__SOURCE MATERIAL__
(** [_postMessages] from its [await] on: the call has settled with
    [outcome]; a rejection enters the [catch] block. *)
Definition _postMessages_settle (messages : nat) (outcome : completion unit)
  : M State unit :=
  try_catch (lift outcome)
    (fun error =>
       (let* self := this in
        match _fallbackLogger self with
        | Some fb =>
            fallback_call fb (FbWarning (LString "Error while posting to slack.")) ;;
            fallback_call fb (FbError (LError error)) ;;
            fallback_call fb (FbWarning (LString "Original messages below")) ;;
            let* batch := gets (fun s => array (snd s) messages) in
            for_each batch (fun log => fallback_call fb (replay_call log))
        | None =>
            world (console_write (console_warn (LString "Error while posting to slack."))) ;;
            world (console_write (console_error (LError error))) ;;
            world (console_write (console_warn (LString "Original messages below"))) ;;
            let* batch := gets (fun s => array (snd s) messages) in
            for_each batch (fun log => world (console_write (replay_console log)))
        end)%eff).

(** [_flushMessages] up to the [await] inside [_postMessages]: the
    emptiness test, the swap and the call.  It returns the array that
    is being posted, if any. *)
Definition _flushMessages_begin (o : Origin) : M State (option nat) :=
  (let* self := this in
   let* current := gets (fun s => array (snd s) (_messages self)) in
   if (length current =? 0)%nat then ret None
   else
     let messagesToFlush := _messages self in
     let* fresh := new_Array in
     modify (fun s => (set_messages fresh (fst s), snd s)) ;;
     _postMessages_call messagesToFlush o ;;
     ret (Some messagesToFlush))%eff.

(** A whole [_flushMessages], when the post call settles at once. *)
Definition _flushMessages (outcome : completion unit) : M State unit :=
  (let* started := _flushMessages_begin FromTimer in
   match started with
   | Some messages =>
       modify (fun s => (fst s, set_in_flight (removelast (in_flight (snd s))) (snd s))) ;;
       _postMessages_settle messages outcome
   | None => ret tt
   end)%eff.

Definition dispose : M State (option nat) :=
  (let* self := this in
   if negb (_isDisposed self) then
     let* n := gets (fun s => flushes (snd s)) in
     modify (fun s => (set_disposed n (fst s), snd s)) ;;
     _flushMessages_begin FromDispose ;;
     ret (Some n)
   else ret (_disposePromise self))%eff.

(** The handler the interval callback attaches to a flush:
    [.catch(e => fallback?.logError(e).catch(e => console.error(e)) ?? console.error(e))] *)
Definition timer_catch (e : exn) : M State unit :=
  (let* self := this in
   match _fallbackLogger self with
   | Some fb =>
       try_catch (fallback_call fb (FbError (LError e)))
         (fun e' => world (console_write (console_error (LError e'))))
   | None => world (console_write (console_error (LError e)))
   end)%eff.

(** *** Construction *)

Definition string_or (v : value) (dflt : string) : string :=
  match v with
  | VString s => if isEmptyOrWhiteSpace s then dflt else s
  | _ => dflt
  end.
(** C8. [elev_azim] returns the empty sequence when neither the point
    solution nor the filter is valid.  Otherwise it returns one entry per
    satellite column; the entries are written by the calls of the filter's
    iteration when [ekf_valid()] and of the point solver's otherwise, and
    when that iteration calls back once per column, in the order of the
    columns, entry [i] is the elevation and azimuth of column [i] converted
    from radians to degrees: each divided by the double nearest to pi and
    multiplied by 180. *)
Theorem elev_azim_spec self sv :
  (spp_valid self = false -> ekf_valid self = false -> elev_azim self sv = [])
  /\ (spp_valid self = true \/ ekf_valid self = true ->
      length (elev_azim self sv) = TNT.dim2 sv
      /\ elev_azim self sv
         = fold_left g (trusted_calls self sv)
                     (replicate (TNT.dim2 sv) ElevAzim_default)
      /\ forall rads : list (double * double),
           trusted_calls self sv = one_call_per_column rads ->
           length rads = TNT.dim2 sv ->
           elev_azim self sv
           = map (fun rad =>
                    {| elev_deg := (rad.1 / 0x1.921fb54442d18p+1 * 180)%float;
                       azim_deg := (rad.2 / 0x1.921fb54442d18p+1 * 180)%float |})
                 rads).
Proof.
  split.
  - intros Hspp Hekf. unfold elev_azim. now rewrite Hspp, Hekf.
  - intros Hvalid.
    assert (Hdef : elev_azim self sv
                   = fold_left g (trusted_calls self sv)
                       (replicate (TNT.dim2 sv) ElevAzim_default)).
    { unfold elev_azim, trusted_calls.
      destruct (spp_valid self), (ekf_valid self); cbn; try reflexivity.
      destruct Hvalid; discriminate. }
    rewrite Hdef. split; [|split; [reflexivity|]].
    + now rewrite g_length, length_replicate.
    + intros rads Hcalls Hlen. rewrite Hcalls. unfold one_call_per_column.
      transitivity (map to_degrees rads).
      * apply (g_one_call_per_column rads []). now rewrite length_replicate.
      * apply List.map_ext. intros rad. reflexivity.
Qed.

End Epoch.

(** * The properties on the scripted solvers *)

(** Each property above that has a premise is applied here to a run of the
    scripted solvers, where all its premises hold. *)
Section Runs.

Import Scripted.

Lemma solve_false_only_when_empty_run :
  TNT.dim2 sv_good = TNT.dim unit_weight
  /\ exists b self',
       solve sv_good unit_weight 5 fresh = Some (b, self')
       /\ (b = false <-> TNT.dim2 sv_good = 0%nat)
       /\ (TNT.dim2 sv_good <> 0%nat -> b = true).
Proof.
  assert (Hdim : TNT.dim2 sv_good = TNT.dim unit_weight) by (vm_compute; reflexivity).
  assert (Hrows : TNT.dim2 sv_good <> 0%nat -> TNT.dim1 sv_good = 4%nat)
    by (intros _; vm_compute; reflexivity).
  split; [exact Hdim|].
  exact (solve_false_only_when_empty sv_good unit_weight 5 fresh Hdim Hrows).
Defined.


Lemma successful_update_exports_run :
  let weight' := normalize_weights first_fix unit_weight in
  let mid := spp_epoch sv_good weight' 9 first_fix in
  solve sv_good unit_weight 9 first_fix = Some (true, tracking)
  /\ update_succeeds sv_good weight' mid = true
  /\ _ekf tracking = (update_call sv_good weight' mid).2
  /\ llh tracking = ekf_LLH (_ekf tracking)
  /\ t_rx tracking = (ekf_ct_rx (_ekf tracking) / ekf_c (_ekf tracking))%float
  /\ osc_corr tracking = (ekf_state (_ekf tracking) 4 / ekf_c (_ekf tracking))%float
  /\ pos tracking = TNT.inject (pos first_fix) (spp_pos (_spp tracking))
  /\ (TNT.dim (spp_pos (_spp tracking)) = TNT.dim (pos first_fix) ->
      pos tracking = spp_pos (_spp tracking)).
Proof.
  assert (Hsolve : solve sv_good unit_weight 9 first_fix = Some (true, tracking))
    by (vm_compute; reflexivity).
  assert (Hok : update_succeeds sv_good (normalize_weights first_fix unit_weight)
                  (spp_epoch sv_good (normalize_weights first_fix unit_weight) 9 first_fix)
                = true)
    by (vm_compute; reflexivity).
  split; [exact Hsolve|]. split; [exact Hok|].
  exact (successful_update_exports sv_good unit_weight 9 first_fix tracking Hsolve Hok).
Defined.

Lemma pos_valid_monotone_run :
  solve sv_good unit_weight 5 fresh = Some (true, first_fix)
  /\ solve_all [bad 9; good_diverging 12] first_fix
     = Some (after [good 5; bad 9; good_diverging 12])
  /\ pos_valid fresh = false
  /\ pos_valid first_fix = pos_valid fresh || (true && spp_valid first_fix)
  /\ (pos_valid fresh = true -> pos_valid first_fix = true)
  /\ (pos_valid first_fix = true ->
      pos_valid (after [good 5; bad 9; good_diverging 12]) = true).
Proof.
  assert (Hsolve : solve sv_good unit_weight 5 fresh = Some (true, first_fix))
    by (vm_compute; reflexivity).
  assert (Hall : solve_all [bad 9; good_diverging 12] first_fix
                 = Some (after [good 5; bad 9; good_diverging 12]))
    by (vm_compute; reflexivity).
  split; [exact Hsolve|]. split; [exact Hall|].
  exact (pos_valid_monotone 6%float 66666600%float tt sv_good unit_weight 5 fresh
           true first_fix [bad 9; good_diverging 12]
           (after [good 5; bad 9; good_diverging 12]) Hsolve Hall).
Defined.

__WHAT IS NEEDED__
Filter the records above for lines containing the word "unfold", and copy those lines.

__EXERCISE RESPONSE__
  - intros Hspp Hekf. unfold elev_azim. now rewrite Hspp, Hekf.
    { unfold elev_azim, trusted_calls.
    + intros rads Hcalls Hlen. rewrite Hcalls. unfold one_call_per_column.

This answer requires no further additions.